Hypothesis: the possible role of magnesium and copper deficiency in retinopathy of prematurity.

This hypothesis states that magnesium and copper (Cu) deficiency as well as high arterial oxygen pressure may contribute to the pathogenesis of retinopathy of prematurity (ROP), a major cause of blindness in very low birthweight preterm infants. Infants at highest risk have severe respiratory distress with hypoxia and require prolonged oxygen supplements. The retina is a multilayer sheet of neural tissue very rich in polyunsaturated fatty acids (PUFAs), oxygen, and mitochondria, with the highest oxygen consumption of all body tissues. Oxygen free radicals which are generated during metabolism cause lipid peroxidation of the PUFA-rich membranes, impairing retinal function. Magnesium and copper deficiencies provide less protection from oxidative injury which damages neurosensory tissue critical for photodetection.
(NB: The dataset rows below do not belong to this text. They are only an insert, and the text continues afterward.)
Section ops.
Context {T : Type}.

(** The constructor with [TF_MAX_PRIORITY = n]. *)
Definition make (n : nat) (c : Z) : option (t T) :=
  if capacity_ok c
  then Some (mk (replicate n (WorkStealQueue.mk 0 0 (TaskArray.make c) [])))
  else None.

Definition empty_at (q : t T) (p : nat) : option bool :=
  WorkStealQueue.empty <$> queues q !! p.

(** [for (i = 0; i < TF_MAX_PRIORITY; i++) if (!empty(i)) return false;] *)
Definition empty (q : t T) : bool := forallb WorkStealQueue.empty (queues q).

Definition size_at (q : t T) (p : nat) : option Z :=
  WorkStealQueue.size <$> queues q !! p.

(** [s = i ? size(i) + s : size(i)] in [size_t]. *)
Definition size (q : t T) : Z :=
  foldl (λ s d, u64 (WorkStealQueue.size d + s)) 0 (queues q).

Definition capacity_at (q : t T) (p : nat) : option Z :=
  WorkStealQueue.capacity <$> queues q !! p.

Definition capacity (q : t T) : Z :=
  i64 (foldl (λ s d, u64 (WorkStealQueue.capacity d + s)) 0 (queues q)).

(** [resize_array]: the grown array becomes the current one, the old one
    is kept in [_garbage[p]]. *)
Definition resize_array (d : deque T) (a : TaskArray.t T) (b t : Z)
  : option (TaskArray.t T * list (TaskArray.t T)) :=
  tmp ← TaskArray.resize a b t;
  Some (tmp, WorkStealQueue._garbage d ++ [a]).
Lemma thief_step_progress s l i pc : inv s l → thieves s !! i = Some pc → pc ≠ TIdle →
  ∃ e s' pc', thief_step s i = Some (e, s') ∧ thieves s' = <[i := pc']> (thieves s) ∧
    (thief_steps_left pc' < thief_steps_left pc)%nat ∧ owner s' = owner s.
Proof.
  intros Hi Hpc Hne. unfold thief_step. rewrite Hpc. cbn.
  pose proof (inv_thieves _ _ Hi _ _ Hpc) as Hok.
  destruct pc; cbn in Hok; inv_all; try done;
    try (eexists _, _, _; split_and!; [done|done|cbn; lia|done]).
  - destruct (t <? b); (eexists _, _, _; split_and!; [done|done|cbn; lia|done]).
  - rewrite H2. cbn. eexists _, _, _; split_and!; [done|done|cbn; lia|done].
  - unfold compare_exchange. destruct (top s =? t);
      (eexists _, _, _; split_and!; [done|done|cbn; lia|done]).
Qed.

(** *** Bounds: the indices never exceed the number of pushes *)
Lemma act_live_end s l x e s' : inv s l → act s x = Some (e, s') →
  live_end s' <= live_end s + length (pushed_of e).
Proof.
  intros Hi Hs. destruct s as [tp bt c ars pc ths].
  destruct (inv_cur _ _ Hi) as (a & Ha & _ & _ & Ho). cbn in Ho.
  destruct x; cbn in Hs.
  - destruct pc; inv_all; cbn; lia.
  - destruct pc; inv_all; cbn; lia.
  - destruct (ths !! i) as [[]|]; inv_all. destruct pc; cbn; lia.
  - destruct pc; cbn in Hs, Ho; inv_all; try (cbn; lia).
    all: try (destruct (ars !! _) as [arr|] eqn:Hx; cbn in Hs; [|try done]).
    all: try (destruct (ra_capacity arr - 1 <? bt - t)).
    all: try (destruct (ra_resize _ _ _); cbn in Hs).
    all: try (unfold compare_exchange in Hs; destruct (tp =? b)).
    all: try (destruct (t <=? b); [destruct (t =? b)|]).
    all: inv_all; cbn; lia.
  - unfold thief_step in Hs. cbn in Hs. destruct (ths !! i) as [tpc|]; cbn in Hs; [|done].
    destruct tpc; inv_all; try (destruct pc; cbn; lia).
    + destruct (t <? b); inv_all; destruct pc; cbn; lia.
    + destruct (ars !! a0); cbn in Hs; inv_all; destruct pc; cbn; lia.
    + unfold compare_exchange in Hs. destruct (tp =? t); inv_all; destruct pc; cbn; lia.
Qed.

Lemma exec_live_end xs : ∀ s l es s', inv s l → exec s xs = Some (es, s') →
  live_end s' <= live_end s + length (es ≫= pushed_of).
Proof.
  induction xs as [|x xs IH]; intros s l es s' Hi Hs; cbn in Hs.
  - inv_all. cbn. lia.
  - destruct (act s x) as [[e s1]|] eqn:Hx; cbn in Hs; [|done].
    destruct (exec s1 xs) as [[es' s2]|] eqn:Hxs; cbn in Hs; [|done]. inv_all.
    destruct (act_sim _ _ _ _ _ Hi Hx) as (l1 & _ & _ & Hi1).
    pose proof (act_live_end _ _ _ _ _ Hi Hx). specialize (IH _ _ _ _ Hi1 Hxs).
    cbn. rewrite length_app. lia.
Qed.

Lemma inv_bottom s l : inv s l → live_end s - 1 <= bottom s <= live_end s.
Proof.
  intros Hi. destruct (inv_cur _ _ Hi) as (a & _ & _ & _ & Ho).
  unfold owner_ok, live_end in *. destruct (owner s); inv_all; lia.
Qed.
End invariant.
Arguments owner_pc : clear implicits.
Arguments thief_pc : clear implicits.
Arguments state : clear implicits.
Arguments event : clear implicits.
Arguments action : clear implicits.

#[global] Instance event_eq_dec `{EqDecision T} : EqDecision (event T).
Proof. solve_decision. Defined.
End WorkStealConcurrent.

Import WorkStealConcurrent.

Abbreviation wsc_state := (WorkStealConcurrent.state nat (TaskArray.t nat)).

(** An interleaving used by the witnesses: two pushes, a thief that reads the
    indices, a pop of the second item, the thief's steal of the first. *)
Definition sample_schedule : list (action nat) :=
  [CallPush 7%nat; OwnerStep; OwnerStep; OwnerStep; OwnerStep; OwnerStep; OwnerStep;
   CallPush 8%nat; OwnerStep; OwnerStep; OwnerStep; OwnerStep; OwnerStep; OwnerStep;
   CallSteal 0; ThiefStep 0; ThiefStep 0;
   CallPop; OwnerStep; OwnerStep; OwnerStep; ThiefStep 0; OwnerStep; OwnerStep;
   ThiefStep 0; ThiefStep 0].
Protective antioxidant enzyme activity is reduced in magnesium and copper deficiency. There is some evidence for a raised level of vasoconstrictor thromboxane A2 (TXA2) in respect to vasodilator prostacyclin (PGI2), which would promote vasoconstriction. Deficiency of magnesium and of copper increase synthesis of TXA2 and decreases synthesis of PGI2. Sustained vasoconstriction leads to vascular occlusion, retinal ischaemia, reactive proliferation of retinal vasculature, and the final stages of ROP. Abundant magnesium and copper may protect the retina from developing ROP.